Ahmet de Tülin de düşünüyordu. Sahi ne zordu bir isim seçmek, hem de hiç tanımadığın, henüz neye bile benzediğini bilmediğin bir bebek için...
"Bence Aysu çok şık bir isim. Aysu Deniz mi olsa acaba?"
Tülin'i tanımasam hususi yaptığını falan düşünmeye başlayacaktım. Ahmet bile durumu fark etmiş, 'Deniz hiç olmasa mı acaba!' diye sessizce mırıldandığını sanarak Tülin'i uyarıyordu. Lavaboya gitmek bahanesiyle ayaklanmıştım ki, Deniz'in sesini duydum, tam arkamda duruyor, hiç değişmeyen kokusuyla burnumu okşuyordu.
"Afiyet olsun. Hala şehir kulübü demek?"
"Teşekkür ederiz de seni buraya atan rüzgar ne acaba?"
Alparslan'ınki bir soru değil, daha çok bir imaydı.
"Nedense senelerdir buraya beni kimse yakıştıramadı."
"Estağfurullah, senelerdir değil, seneler önceydi o."
Aralarındaki iletişim giderek gerilse de Deniz'in bugün alttan alma günü gibiydi!
"Doğru. Türkiye'ye gelmişken görüşmek isteyen birkaç milletvekiliyle yemek yemek istedim. Ancak hala bir saat vaktim var. Oturabilir miyim?"Tülin'in coşkuyla Deniz'i buyur etmesinin ardından hala ayakta olduğumu fark ederek lavaboya doğru ilerlemek için harekete geçtim. Ancak henüz masadan çok uzaklaşmadan Alparslan'ın sesiyle durarak, arkama döndüm.
"İstersen kalkabileceğimizi söylemek için geldim. Masada söylesem yanlış anlaşılabilirdi."
"Alparslan bu sürekli kaçabileceğim ya da kaçabileceğimiz bir şey değil.

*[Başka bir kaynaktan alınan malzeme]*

(* ===== verification/Mixture.v ===== *)
(** * Splits and mixtures of datasets

    coire_core/training_data.py: the content-grouped train/validation split of one
    dataset, the largest-remainder quotas of a mixture and its compilation into the
    pools that [Sampling] draws from.  The SHA-256 that orders the groups, the
    rounded validation target and the digest of a manifest are arguments; a
    proportion is the exact fraction of its decimal text, a pair of numerator and
    positive denominator. *)
From Stdlib Require Import Ascii String.
From stdpp Require Import pretty.
From S2P Require Import Prelude.
Open Scope Z_scope.

Inductive MixtureError := TrainingValidationError (why : string) | InvalidManifest.

(** ** Split manifests *)

Record SplitManifest := mkManifest {
  sm_dataset_id : string;
  sm_source_sha256 : string;
  sm_seed : Z;
  sm_train_rows : list Z;
  sm_validation_rows : list Z;
  sm_row_content_sha256 : list string;
}.

(** [row_content_sha256[row - 1]] *)
Definition content (hashes : list string) (row : Z) : option string := hashes !! Z.to_nat (row - 1).
Definition contents (hashes : list string) (rows : list Z) : list string := omap (content hashes) rows.

(** [not (a & b)] of two sets *)
Definition apart {A} `{EqDecision A} (xs ys : list A) : bool := forallb (λ x, negb (is_in x ys)) xs.

Definition bounded_rows (rows : list Z) : bool :=
  (1 <=? Z.of_nat (length rows)) && (Z.of_nat (length rows) <=? 1_000_000)
  && forallb (λ r, 1 <=? r) rows.

(** [^[0-9a-f]{64}$] *)
Definition is_sha256 (text : string) : bool :=
  (String.length text =? 64)%nat
  && forallb (λ c, let n := Z.of_N (Ascii.N_of_ascii c) in
       ((48 <=? n) && (n <=? 57)) || ((97 <=? n) && (n <=? 102))) (list_ascii_of_string text).

(** The field bounds and [disjoint_complete_groups]; [len(set(xs)) == len(xs)] is
    that [xs] has no duplicates. *)
Definition SplitManifest_valid (m : SplitManifest) : bool :=
  let hashes := sm_row_content_sha256 m in
  let n := Z.of_nat (length hashes) in
  is_sha256 (sm_source_sha256 m) && (0 <=? sm_seed m) && (sm_seed m <? 2 ^ 32)
  && forallb is_sha256 hashes
  && bounded_rows (sm_train_rows m) && bounded_rows (sm_validation_rows m)
  && (2 <=? n) && (n <=? 1_000_000)
  && bool_decide (NoDup (sm_train_rows m)) && bool_decide (NoDup (sm_validation_rows m))
  && apart (sm_train_rows m) (sm_validation_rows m)
  && bool_decide ((list_to_set (sm_train_rows m ++ sm_validation_rows m) : gset Z)
                  = list_to_set (seqZ 1 n))
  && apart (contents hashes (sm_train_rows m)) (contents hashes (sm_validation_rows m)).

(** ** [split_rows] *)

(** The keys of a dict filled in order: first occurrences. *)
Definition dict_keys (l : list string) : list string := reverse (remove_dups (reverse l)).
(** [groups[digest]] *)
Definition group (hashes : list string) (digest : string) : list Z :=
  filter (λ row, content hashes row = Some digest) (seqZ 1 (Z.of_nat (length hashes))).

(** The loop over [ordered[:-1]]. *)
Fixpoint select (hashes : list string) (target count : Z) (ordered : list string) : list string :=
  match ordered with
  | [] => []
  | d :: ordered =>
      let count := count + Z.of_nat (length (group hashes d)) in
      d :: (if target <=? count then [] else select hashes target count ordered)
  end.

Section split.
(** [int.from_bytes(sha256(text).digest())]: the byte order of the digests *)
Context (sha256 : string → Z).

Definition split_key (seed : Z) (digest : string) : Z :=
  sha256 ("coire-split-v1:" +:+ pretty seed +:+ ":" +:+ digest).

(** [rounded] is [round(len(content_hashes) * validation_fraction)]. *)
Definition split_rows (dataset_id source_sha256 : string) (hashes : list string) (seed : Z)
    (fraction_ok : bool) (rounded : Z) : result MixtureError SplitManifest :=
  raise_if (negb fraction_ok) (TrainingValidationError "fraction");;
  let groups := dict_keys hashes in
  raise_if (Z.of_nat (length groups) <? 2) (TrainingValidationError "two groups");;
  let ordered := sorted_on (split_key seed) groups in
  let target := Z.max 1 rounded in
  let selected := select hashes target 0 (take (length ordered - 1) ordered) in
  let validation := sorted_on (λ r, r) (selected ≫= group hashes) in
  let train := sorted_on (λ r, r) (filter (λ d, d ∉ selected) groups ≫= group hashes) in
  let m := mkManifest dataset_id source_sha256 seed train validation hashes in
  raise_if (negb (SplitManifest_valid m)) InvalidManifest;;
  Ok m.
End split.

(** [detect_split_leakage] *)
Definition detect_split_leakage (ms : list SplitManifest) : result MixtureError unit :=
  let train := ms ≫= λ m, contents (sm_row_content_sha256 m) (sm_train_rows m) in
  let validation := ms ≫= λ m, contents (sm_row_content_sha256 m) (sm_validation_rows m) in
  raise_if (negb (apart train validation)) (TrainingValidationError "leakage").

(** ** [largest_remainder_quotas] *)

(** A fraction [n / d]; with [D] the product of all denominators it is
    [scaled / D], and [total * weight / sum(weights)] is
    [total * scaled / sum(scaled)]. *)
Definition denominator_product (weights : list (Z * Z)) : Z := foldr Z.mul 1 (weights.*2).
Definition scaled (weights : list (Z * Z)) : list Z :=
  (λ '(n, d), n * (denominator_product weights / d)) <$> weights.

(** The floor of the exact share of [a], and what it leaves out of [sum]. *)
Definition floor_share (total sum a : Z) : Z := total * a / sum.
Definition remainder (total sum a : Z) : Z := (total * a) mod sum.

(** [for index in order[:k]: quotas[index] += 1] *)
Definition bump (chosen : list nat) (quotas : list Z) : list Z :=
  imap (λ i q, if is_in i chosen then q + 1 else q) quotas.

Definition largest_remainder_quotas (weights : list (Z * Z)) (total : Z) : result MixtureError (list Z) :=
  let n := Z.of_nat (length weights) in
  raise_if (negb ((1 <=? total) && (total <=? 16_000_000) && (1 <=? n) && (n <=? 16)))
           (TrainingValidationError "bounds");;
  raise_if (existsb (λ '(n, d), (n <=? 0) || (d <? n)) weights) (TrainingValidationError "finite");;
  let shares := scaled weights in
  let sum := sum_Z shares in
  let D := denominator_product weights in
  raise_if (D <? 1_000_000 * Z.abs (sum - D)) (TrainingValidationError "sum to one");;
  let quotas := floor_share total sum <$> shares in
  let order := sorted_on (λ i, - remainder total sum (default 0 (shares !! i))) (seq 0 (length weights)) in
  Ok (bump (take (Z.to_nat (total - sum_Z quotas)) order) quotas).

(** ** [compile_mixture] *)

Record DatasetSource := mkDatasetSource {
  ds_dataset_id : string;
  ds_sample_count : Z;
  ds_mixture_proportion : Z * Z;
}.
Record DatasetMixture := mkMixture {
  dm_datasets : list DatasetSource;
  dm_epoch_samples : Z;
  dm_weighted : bool;
  dm_replacement : bool;
  dm_seed : Z;
}.
(** [proportions_and_sources] and the field bounds; [close] is [math.isclose] of the
    floating-point sum and one. *)
Definition DatasetMixture_valid (close : bool) (m : DatasetMixture) : bool :=
  (1 <=? Z.of_nat (length (dm_datasets m))) && (Z.of_nat (length (dm_datasets m)) <=? 16)
  && (1 <=? dm_epoch_samples m) && (dm_epoch_samples m <=? 16_000_000)
  && forallb (λ s, (1 <=? ds_sample_count s) && (ds_sample_count s <=? 1_000_000)) (dm_datasets m)
  && bool_decide (NoDup (ds_dataset_id <$> dm_datasets m)) && close
  && negb (negb (dm_replacement m) && (sum_Z (ds_sample_count <$> dm_datasets m) <? dm_epoch_samples m)).

Record CompiledMixtureSource := mkCompiledSource {
  cs_dataset_id : string;
  cs_source_sha256 : string;
  cs_split_sha256 : string;
  cs_rows : list Z;
  cs_quota : Z;
}.

Record CompiledMixture := mkCompiled {
  cm_sources : list CompiledMixtureSource;
  cm_identity_sha256 : string;
  cm_seed : Z;
  cm_weighted : bool;
  cm_replacement : bool;
  cm_epoch_samples : Z;
}.

Section compile.
(** The digest of a manifest, and the SHA-256 of the payload's JSON: the intent, the
    digests of the splits, those of the validation splits (which it sorts) and the
    quotas. *)
Context (split_digest : SplitManifest → string)
        (identity : DatasetMixture → list string → list string → list Z → string).

(** The manifests of the sources, in order. *)
Fixpoint selected_manifests (manifests : gmap string SplitManifest) (sources : list DatasetSource)
    : result MixtureError (list SplitManifest) :=
  match sources with
  | [] => Ok []
  | s :: sources =>
      match manifests !! ds_dataset_id s with
      | Some m =>
          raise_if (negb (String.eqb (sm_dataset_id m) (ds_dataset_id s)))
                   (TrainingValidationError "unavailable");;
          raise_if (negb (SplitManifest_valid m)) InvalidManifest;;
          rest ← selected_manifests manifests sources;
          Ok (m :: rest)
      | None => Err (TrainingValidationError "unavailable")
      end
  end.

Definition compile_source (replacement : bool) (s : DatasetSource) (m : SplitManifest) (quota : Z)
    : result MixtureError CompiledMixtureSource :=
  raise_if (Z.of_nat (length (sm_train_rows m)) <? ds_sample_count s) (TrainingValidationError "sample_count");;
  raise_if (negb replacement && (ds_sample_count s <? quota)) (TrainingValidationError "quota");;
  Ok (mkCompiledSource (ds_dataset_id s) (sm_source_sha256 m) (split_digest m)
        (take (Z.to_nat (ds_sample_count s)) (sorted_on (λ r, r) (sm_train_rows m))) quota).

Fixpoint compile_sources (replacement : bool) (sources : list DatasetSource)
    (ms : list SplitManifest) (quotas : list Z) : result MixtureError (list CompiledMixtureSource) :=
  match sources, ms, quotas with
  | s :: sources, m :: ms, q :: quotas =>
      c ← compile_source replacement s m q;
      rest ← compile_sources replacement sources ms quotas;
      Ok (c :: rest)
  | [], [], [] => Ok []
  | _, _, _ => Err (TrainingValidationError "zip")
  end.

Definition compile_mixture (close : bool) (mixture : DatasetMixture)
    (manifests : gmap string SplitManifest) (validation_manifests : list SplitManifest)
    : result MixtureError CompiledMixture :=
  raise_if (negb (DatasetMixture_valid close mixture)) InvalidManifest;;
  selected ← selected_manifests manifests (dm_datasets mixture);
  raise_if (negb (forallb SplitManifest_valid validation_manifests)) InvalidManifest;;
  detect_split_leakage (selected ++ validation_manifests);;
  quotas ← largest_remainder_quotas (ds_mixture_proportion <$> dm_datasets mixture)
             (dm_epoch_samples mixture);
  compiled ← compile_sources (dm_replacement mixture) (dm_datasets mixture) selected quotas;
  Ok (mkCompiled compiled
        (identity mixture (cs_split_sha256 <$> compiled) (split_digest <$> validation_manifests) quotas)
        (dm_seed mixture) (dm_weighted mixture) (dm_replacement mixture) (dm_epoch_samples mixture)).
End compile.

O yüzden kalkmalıyım, kalmalıyız."
"Sadece birkaç gün sonra yeniden çıkacak hayatımızdan."
"Umarım."
Kısa bir konuşmanın ardından Alparslan masaya dönerken, ben de lavaboya doğru ilerlemek için adım attım, elbette gözlerini bir an olsun üzerimden ayırmayan Deniz'in göz hapsi eşliğinde...Döndüğümde Tülin ve Deniz sohbet ediyor, Ahmet ve Alparslan ise gerekmedikçe muhabbete dahil olmuyordu. Ancak bu sessizlik pek uzun sürmeyecekti.
"Hepinizi çok özlemişim, inanır mısın seni bile Alparslan! Eee sen neler yapıyorsun milletvekilliği dışında? Evlenmedin sanırım?"
"Aslında evlendim."
"Öyle mi? Ben parmağında alyans göremeyince hala bekarsın sandım, kusura bakma. Eee eşin kim, üniversiteden falan mı?"
Alparslan cevap vermek üzereydi ki, Tülin araya girdi.
"Arkadaşlar benim canım çok fena dondurma çekiyor."
"Söyleyeyim canım."
"Yok yok öyle seçemem Ahmet. Gidip baksak size ayıp olur mu?"
"Saçmalama canım benim ne ayıbı? Gidin seçin lütfen."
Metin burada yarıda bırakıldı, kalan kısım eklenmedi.